- [Exercise instructions]: Output each line of the data word for word, from the first through the line that holds "Lemma operator_print op", and leave off whatever follows.

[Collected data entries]
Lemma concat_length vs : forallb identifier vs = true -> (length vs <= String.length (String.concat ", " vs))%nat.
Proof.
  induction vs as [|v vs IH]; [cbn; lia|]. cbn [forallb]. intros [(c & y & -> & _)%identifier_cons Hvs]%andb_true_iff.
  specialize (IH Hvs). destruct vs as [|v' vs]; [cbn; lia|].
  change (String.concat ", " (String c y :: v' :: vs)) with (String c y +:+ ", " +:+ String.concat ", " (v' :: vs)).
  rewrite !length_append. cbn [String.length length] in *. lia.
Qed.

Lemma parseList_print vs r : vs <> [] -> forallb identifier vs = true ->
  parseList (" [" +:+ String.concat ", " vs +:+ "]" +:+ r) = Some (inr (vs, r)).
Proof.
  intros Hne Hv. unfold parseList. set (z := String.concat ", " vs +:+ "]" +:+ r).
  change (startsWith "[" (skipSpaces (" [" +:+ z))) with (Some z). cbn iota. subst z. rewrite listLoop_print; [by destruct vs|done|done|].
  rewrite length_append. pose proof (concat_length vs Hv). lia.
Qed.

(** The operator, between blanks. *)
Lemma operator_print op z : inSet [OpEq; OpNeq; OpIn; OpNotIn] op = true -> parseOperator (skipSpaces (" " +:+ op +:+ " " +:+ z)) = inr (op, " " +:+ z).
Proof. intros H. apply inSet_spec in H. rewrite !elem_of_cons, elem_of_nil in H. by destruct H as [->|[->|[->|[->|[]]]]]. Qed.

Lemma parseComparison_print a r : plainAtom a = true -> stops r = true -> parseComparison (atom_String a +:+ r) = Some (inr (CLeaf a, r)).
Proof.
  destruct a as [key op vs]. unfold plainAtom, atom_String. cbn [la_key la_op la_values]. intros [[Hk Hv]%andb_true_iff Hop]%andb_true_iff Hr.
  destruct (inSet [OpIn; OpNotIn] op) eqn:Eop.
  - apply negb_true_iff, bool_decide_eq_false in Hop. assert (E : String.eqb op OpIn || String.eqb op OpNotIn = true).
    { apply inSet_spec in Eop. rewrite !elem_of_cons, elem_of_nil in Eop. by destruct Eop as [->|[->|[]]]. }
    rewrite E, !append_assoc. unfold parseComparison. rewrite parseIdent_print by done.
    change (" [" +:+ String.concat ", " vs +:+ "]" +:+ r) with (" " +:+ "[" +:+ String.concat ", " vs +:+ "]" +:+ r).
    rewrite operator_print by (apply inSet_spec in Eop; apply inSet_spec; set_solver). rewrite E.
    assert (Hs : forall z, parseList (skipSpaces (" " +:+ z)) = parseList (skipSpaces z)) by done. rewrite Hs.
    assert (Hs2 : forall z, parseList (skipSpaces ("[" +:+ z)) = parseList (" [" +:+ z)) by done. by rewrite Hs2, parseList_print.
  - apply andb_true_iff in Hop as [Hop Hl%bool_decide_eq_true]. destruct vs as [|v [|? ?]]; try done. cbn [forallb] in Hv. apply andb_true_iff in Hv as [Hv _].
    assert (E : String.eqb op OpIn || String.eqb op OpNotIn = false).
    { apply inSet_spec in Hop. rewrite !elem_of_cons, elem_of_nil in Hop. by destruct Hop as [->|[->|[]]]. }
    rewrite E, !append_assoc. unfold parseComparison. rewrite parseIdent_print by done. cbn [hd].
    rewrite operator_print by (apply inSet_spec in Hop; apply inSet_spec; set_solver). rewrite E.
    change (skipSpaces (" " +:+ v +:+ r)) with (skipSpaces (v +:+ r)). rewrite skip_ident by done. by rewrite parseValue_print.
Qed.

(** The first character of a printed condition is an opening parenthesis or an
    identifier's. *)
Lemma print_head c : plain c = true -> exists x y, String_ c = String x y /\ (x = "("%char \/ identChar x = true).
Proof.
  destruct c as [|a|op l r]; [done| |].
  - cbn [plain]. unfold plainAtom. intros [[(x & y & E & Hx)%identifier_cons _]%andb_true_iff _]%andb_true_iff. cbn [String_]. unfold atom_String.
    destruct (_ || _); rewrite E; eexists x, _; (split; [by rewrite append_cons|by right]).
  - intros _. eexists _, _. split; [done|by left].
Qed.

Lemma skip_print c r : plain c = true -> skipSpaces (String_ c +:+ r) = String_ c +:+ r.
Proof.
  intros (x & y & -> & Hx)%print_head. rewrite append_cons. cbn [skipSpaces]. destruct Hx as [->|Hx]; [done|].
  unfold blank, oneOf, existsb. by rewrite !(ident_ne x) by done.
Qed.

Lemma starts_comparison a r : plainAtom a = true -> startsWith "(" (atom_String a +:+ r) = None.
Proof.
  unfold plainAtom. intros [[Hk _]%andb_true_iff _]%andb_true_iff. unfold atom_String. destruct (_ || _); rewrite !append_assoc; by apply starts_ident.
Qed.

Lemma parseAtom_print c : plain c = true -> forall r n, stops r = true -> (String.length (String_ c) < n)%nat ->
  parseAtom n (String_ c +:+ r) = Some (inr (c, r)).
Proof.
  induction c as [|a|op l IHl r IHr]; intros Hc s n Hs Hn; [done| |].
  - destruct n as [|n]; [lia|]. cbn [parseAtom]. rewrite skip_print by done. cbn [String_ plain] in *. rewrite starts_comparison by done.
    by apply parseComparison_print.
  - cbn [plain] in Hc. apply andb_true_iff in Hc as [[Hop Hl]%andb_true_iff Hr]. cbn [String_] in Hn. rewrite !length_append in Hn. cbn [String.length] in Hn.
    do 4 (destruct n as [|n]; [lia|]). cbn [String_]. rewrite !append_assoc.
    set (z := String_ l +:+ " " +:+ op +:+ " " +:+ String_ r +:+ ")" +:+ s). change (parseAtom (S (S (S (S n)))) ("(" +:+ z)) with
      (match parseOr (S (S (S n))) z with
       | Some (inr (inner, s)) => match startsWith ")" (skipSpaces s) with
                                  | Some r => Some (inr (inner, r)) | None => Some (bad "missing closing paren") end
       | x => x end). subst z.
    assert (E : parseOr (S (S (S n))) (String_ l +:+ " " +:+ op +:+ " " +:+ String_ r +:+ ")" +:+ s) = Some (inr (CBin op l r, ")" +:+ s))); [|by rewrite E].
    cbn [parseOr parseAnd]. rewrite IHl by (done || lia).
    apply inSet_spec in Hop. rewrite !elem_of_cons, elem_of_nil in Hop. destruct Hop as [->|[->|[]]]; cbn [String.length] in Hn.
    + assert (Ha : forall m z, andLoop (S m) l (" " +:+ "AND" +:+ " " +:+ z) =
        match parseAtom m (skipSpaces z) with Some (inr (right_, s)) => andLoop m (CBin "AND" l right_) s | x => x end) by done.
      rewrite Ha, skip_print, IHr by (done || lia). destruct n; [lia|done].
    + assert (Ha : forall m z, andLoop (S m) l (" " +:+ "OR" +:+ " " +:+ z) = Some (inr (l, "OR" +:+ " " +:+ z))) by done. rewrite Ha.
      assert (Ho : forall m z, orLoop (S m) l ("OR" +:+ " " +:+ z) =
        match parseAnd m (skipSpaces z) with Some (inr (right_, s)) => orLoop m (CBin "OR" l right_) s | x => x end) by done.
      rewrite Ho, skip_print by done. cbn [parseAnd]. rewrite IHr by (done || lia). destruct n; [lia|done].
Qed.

- [Output for this exercise]:
Lemma concat_length vs : forallb identifier vs = true -> (length vs <= String.length (String.concat ", " vs))%nat.
Proof.
  induction vs as [|v vs IH]; [cbn; lia|]. cbn [forallb]. intros [(c & y & -> & _)%identifier_cons Hvs]%andb_true_iff.
  specialize (IH Hvs). destruct vs as [|v' vs]; [cbn; lia|].
  change (String.concat ", " (String c y :: v' :: vs)) with (String c y +:+ ", " +:+ String.concat ", " (v' :: vs)).
  rewrite !length_append. cbn [String.length length] in *. lia.
Qed.

Lemma parseList_print vs r : vs <> [] -> forallb identifier vs = true ->
  parseList (" [" +:+ String.concat ", " vs +:+ "]" +:+ r) = Some (inr (vs, r)).
Proof.
  intros Hne Hv. unfold parseList. set (z := String.concat ", " vs +:+ "]" +:+ r).
  change (startsWith "[" (skipSpaces (" [" +:+ z))) with (Some z). cbn iota. subst z. rewrite listLoop_print; [by destruct vs|done|done|].
  rewrite length_append. pose proof (concat_length vs Hv). lia.
Qed.

(** The operator, between blanks. *)
Lemma operator_print op z : inSet [OpEq; OpNeq; OpIn; OpNotIn] op = true -> parseOperator (skipSpaces (" " +:+ op +:+ " " +:+ z)) = inr (op, " " +:+ z).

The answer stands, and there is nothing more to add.